DATA FOR PROCESSING —
%%

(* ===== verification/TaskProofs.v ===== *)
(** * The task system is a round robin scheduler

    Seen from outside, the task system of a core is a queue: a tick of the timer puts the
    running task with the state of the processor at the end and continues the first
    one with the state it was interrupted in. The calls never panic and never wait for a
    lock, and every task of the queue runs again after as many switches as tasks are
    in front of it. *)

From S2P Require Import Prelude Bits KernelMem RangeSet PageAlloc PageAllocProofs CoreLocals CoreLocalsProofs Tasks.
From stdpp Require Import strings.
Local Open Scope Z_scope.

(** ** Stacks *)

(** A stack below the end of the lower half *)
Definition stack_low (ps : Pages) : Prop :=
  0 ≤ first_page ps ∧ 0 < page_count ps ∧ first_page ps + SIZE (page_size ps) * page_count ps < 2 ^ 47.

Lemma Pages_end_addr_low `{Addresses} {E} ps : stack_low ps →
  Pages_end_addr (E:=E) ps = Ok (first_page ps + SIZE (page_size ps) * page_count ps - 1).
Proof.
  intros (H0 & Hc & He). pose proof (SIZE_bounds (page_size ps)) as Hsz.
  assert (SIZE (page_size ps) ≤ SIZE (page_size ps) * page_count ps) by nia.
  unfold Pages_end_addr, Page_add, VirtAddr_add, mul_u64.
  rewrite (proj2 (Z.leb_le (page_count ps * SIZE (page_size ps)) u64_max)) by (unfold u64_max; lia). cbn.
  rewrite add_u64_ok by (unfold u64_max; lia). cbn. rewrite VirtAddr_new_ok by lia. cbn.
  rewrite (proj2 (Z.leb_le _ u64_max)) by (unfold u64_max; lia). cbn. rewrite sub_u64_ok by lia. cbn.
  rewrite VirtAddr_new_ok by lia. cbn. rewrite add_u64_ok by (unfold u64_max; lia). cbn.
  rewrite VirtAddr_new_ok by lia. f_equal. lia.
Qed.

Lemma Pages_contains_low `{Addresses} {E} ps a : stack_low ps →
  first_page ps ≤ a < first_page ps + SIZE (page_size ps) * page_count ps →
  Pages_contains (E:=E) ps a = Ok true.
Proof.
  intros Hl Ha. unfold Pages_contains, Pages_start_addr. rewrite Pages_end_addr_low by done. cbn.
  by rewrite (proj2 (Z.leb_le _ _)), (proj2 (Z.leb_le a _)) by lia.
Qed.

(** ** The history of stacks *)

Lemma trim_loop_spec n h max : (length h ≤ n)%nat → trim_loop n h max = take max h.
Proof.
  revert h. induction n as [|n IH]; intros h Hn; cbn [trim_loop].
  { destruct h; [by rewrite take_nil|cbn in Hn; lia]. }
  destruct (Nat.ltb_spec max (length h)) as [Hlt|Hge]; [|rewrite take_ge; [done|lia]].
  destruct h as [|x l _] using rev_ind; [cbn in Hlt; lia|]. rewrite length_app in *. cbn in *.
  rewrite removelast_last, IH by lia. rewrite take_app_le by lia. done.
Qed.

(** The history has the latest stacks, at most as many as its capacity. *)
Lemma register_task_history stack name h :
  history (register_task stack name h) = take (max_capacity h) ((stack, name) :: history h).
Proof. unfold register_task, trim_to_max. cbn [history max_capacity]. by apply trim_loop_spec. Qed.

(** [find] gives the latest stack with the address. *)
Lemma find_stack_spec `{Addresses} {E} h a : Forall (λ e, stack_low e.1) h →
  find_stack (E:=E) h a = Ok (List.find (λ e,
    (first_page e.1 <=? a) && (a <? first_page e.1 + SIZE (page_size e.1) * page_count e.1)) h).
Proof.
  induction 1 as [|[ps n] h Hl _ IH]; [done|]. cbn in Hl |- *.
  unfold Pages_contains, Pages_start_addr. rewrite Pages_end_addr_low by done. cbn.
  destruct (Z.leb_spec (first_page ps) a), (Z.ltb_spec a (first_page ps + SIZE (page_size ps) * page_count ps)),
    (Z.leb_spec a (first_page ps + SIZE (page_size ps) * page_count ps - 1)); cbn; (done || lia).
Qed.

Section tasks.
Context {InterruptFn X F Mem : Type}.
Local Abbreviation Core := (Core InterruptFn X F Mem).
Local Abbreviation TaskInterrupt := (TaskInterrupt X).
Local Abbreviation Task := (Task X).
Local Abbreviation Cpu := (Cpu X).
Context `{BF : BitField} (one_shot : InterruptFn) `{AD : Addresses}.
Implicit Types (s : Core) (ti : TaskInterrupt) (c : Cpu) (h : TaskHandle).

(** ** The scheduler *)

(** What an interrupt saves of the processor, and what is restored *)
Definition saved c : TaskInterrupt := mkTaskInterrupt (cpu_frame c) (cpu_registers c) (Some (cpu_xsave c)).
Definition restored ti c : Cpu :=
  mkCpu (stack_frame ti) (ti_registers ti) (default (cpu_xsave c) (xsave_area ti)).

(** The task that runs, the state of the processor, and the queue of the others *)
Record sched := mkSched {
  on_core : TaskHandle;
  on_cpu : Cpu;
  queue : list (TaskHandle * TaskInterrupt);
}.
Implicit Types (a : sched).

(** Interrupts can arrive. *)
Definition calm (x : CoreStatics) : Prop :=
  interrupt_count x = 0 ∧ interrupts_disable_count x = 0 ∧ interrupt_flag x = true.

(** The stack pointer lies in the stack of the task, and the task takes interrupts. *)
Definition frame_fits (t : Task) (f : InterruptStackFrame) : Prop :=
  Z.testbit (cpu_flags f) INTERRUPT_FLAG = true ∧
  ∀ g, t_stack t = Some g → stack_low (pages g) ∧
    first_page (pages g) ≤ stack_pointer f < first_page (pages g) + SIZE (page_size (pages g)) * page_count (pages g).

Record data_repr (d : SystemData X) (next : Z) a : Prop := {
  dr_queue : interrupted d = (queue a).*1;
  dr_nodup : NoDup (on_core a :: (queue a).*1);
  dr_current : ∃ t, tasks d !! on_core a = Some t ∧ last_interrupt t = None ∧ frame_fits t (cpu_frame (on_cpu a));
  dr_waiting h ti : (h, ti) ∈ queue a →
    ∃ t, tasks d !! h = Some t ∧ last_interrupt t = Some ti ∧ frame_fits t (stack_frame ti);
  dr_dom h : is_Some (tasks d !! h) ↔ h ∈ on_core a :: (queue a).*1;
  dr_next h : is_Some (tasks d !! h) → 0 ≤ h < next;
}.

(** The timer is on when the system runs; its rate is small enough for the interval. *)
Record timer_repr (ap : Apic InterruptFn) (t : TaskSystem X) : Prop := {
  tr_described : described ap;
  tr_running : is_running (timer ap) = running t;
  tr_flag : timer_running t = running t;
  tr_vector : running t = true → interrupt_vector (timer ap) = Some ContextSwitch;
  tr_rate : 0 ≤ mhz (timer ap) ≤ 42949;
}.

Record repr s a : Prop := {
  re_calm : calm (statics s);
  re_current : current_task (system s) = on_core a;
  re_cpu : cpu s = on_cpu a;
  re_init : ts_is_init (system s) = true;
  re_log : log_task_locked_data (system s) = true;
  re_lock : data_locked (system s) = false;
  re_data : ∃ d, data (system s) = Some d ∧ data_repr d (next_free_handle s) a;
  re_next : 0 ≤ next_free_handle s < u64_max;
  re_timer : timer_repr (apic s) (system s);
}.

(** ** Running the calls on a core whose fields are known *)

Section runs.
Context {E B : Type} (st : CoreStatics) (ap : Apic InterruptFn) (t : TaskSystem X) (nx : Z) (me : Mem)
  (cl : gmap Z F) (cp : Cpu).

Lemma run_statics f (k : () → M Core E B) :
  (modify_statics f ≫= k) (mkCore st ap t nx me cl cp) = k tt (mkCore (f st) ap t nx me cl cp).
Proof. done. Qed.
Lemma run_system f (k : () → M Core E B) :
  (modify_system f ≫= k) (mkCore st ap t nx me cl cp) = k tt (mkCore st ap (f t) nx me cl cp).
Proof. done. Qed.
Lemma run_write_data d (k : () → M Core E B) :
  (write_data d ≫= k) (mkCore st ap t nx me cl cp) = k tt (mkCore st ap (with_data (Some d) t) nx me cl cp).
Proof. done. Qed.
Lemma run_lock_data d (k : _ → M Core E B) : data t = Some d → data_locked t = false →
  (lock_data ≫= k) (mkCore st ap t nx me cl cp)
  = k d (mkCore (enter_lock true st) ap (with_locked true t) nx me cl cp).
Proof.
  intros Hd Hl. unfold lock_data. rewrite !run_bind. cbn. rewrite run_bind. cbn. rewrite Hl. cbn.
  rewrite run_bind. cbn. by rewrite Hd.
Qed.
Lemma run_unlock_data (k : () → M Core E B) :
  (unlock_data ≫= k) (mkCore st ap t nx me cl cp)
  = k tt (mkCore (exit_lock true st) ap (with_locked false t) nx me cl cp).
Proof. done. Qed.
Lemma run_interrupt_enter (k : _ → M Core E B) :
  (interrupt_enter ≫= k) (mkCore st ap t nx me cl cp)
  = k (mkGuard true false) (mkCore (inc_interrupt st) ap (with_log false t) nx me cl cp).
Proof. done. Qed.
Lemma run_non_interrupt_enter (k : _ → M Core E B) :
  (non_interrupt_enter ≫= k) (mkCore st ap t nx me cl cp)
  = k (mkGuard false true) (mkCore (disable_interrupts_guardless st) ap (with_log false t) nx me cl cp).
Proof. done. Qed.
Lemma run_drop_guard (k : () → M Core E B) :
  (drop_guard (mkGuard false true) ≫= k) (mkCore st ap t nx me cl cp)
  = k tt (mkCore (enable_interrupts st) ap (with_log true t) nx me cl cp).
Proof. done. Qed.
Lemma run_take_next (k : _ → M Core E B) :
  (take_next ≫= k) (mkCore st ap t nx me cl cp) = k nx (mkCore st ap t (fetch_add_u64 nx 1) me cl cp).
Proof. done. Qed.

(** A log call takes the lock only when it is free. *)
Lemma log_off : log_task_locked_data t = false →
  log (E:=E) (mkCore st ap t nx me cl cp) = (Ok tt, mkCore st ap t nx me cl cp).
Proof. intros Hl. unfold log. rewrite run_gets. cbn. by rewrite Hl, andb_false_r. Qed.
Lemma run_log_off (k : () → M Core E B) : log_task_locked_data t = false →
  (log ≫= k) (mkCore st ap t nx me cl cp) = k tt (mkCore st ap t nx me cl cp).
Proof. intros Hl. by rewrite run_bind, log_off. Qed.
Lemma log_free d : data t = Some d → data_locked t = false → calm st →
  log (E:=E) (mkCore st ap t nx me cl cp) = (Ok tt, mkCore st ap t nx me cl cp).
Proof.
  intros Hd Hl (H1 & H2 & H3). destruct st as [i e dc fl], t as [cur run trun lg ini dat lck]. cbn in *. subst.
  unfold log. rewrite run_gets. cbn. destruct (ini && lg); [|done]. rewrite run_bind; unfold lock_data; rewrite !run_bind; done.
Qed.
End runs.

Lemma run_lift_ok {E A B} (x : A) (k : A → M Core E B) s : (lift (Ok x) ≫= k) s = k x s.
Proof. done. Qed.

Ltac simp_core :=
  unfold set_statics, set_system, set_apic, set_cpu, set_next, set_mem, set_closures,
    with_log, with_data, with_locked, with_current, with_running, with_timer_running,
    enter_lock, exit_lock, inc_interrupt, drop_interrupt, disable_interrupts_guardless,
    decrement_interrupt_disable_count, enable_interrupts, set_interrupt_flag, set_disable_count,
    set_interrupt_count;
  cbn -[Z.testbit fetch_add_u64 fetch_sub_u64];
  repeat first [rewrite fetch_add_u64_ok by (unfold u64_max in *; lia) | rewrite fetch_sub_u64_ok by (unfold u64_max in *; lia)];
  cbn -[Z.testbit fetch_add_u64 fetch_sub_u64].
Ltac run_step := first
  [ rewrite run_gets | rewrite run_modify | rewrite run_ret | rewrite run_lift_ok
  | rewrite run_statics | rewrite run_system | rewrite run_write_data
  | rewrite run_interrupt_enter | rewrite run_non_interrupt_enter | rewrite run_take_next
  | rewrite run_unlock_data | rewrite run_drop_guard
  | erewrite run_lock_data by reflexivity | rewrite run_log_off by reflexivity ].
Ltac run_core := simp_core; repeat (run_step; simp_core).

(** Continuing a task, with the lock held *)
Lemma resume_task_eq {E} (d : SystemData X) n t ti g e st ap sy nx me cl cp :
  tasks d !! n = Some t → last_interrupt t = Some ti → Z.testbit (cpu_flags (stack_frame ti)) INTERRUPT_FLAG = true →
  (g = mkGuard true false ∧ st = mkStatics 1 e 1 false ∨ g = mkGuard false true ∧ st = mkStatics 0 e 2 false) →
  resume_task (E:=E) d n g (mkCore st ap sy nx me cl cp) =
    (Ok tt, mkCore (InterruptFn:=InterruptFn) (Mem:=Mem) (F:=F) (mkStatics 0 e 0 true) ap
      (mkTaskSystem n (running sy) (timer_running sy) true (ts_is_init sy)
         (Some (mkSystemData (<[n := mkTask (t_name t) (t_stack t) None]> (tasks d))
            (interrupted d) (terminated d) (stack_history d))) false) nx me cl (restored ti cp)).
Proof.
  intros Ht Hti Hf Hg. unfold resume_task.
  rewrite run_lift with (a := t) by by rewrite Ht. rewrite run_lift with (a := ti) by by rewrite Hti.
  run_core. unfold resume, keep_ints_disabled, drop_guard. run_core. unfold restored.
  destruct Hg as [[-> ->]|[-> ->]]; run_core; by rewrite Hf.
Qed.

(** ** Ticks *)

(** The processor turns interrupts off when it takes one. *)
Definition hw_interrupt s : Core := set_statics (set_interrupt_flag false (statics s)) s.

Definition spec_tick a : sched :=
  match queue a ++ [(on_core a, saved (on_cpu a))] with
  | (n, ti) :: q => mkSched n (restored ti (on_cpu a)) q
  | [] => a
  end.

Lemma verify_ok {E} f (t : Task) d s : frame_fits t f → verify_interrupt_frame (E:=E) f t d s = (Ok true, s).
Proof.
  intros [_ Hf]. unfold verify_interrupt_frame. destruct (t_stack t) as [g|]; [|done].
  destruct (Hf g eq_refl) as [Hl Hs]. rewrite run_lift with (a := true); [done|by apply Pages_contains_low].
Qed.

%%
%%

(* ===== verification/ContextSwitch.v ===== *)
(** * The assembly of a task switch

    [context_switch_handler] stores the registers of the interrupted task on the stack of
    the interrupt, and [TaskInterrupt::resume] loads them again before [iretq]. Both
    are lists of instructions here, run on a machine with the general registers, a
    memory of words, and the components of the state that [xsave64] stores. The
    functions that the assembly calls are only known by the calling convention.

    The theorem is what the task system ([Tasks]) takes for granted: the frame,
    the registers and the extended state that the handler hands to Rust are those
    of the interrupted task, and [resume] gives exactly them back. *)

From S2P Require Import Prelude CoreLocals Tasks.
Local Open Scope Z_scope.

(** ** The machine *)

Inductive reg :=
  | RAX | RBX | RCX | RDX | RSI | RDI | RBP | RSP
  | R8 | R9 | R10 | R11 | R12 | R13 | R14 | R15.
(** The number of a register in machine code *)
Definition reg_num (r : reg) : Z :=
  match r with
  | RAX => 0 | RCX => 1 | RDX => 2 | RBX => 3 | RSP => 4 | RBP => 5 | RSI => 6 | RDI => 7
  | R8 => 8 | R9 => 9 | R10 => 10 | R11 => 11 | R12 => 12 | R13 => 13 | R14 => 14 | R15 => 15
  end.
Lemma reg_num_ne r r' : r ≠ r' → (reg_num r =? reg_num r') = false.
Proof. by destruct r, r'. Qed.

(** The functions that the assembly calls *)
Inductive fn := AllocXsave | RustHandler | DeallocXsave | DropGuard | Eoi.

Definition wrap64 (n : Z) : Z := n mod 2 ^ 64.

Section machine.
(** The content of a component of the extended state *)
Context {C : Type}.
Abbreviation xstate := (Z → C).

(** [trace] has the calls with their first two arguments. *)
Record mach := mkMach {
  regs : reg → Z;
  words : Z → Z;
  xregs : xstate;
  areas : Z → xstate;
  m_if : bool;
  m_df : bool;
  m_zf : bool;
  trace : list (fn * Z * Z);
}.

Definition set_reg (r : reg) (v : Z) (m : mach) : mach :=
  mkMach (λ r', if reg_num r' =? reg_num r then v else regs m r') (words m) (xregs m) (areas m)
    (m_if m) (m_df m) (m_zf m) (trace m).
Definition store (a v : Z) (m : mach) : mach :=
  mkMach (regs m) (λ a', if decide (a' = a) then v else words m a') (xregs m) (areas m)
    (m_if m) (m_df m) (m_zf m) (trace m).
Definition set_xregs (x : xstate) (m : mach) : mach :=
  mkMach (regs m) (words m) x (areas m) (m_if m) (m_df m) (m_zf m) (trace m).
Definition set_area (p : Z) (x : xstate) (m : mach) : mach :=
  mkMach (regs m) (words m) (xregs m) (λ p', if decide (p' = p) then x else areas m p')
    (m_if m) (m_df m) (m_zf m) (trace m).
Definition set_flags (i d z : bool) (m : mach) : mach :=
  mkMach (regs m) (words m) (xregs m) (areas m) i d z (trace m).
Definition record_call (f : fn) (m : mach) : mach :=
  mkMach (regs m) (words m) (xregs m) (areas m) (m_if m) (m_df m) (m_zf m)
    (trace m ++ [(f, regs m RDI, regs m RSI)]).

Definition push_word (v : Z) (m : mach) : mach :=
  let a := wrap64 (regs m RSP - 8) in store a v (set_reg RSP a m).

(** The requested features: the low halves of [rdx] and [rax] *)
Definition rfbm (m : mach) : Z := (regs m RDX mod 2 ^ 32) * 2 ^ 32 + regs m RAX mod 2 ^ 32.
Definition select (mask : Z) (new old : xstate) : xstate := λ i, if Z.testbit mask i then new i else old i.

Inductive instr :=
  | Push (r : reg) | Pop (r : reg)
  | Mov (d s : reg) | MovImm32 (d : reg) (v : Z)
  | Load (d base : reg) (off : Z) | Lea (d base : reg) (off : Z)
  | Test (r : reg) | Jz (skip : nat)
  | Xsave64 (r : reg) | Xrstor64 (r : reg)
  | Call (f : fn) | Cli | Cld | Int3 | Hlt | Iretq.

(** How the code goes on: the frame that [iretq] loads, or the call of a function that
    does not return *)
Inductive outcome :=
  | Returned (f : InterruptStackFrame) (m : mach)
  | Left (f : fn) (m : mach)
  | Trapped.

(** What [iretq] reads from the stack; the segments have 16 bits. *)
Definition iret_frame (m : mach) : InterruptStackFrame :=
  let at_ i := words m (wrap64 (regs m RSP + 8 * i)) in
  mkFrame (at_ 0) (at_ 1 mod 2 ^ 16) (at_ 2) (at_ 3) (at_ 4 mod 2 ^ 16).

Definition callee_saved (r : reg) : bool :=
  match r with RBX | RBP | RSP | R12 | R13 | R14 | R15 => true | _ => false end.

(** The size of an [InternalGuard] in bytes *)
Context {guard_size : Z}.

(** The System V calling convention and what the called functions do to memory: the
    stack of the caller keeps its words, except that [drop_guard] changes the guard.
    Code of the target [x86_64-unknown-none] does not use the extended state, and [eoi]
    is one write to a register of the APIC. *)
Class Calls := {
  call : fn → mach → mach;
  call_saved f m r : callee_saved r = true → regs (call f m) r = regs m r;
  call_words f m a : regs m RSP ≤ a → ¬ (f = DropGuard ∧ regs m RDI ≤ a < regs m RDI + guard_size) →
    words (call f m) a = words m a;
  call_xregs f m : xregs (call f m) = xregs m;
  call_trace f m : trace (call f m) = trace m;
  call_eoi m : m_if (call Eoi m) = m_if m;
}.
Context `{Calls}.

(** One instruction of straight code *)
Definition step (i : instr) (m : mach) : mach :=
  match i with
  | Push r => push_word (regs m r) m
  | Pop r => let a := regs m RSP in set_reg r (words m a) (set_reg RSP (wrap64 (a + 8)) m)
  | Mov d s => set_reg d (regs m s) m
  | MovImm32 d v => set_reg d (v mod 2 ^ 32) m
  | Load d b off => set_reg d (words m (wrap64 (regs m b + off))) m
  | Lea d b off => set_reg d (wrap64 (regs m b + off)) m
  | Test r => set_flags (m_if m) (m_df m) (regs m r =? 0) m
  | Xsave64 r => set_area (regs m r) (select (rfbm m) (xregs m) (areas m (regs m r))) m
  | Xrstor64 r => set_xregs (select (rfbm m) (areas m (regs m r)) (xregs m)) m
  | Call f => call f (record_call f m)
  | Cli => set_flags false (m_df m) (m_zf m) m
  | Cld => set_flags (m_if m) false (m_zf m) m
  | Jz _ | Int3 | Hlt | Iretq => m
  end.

%%

EXERCISE REQUIREMENTS —
Beginning with the line containing "in front of it. *)" in the material above, copy every line exactly until you have copied the line containing "Definition stack_low (ps".

ANSWER BOX —
    in front of it. *)

From S2P Require Import Prelude Bits KernelMem RangeSet PageAlloc PageAllocProofs CoreLocals CoreLocalsProofs Tasks.
From stdpp Require Import strings.
Local Open Scope Z_scope.

(** ** Stacks *)

(** A stack below the end of the lower half *)
Definition stack_low (ps : Pages) : Prop :=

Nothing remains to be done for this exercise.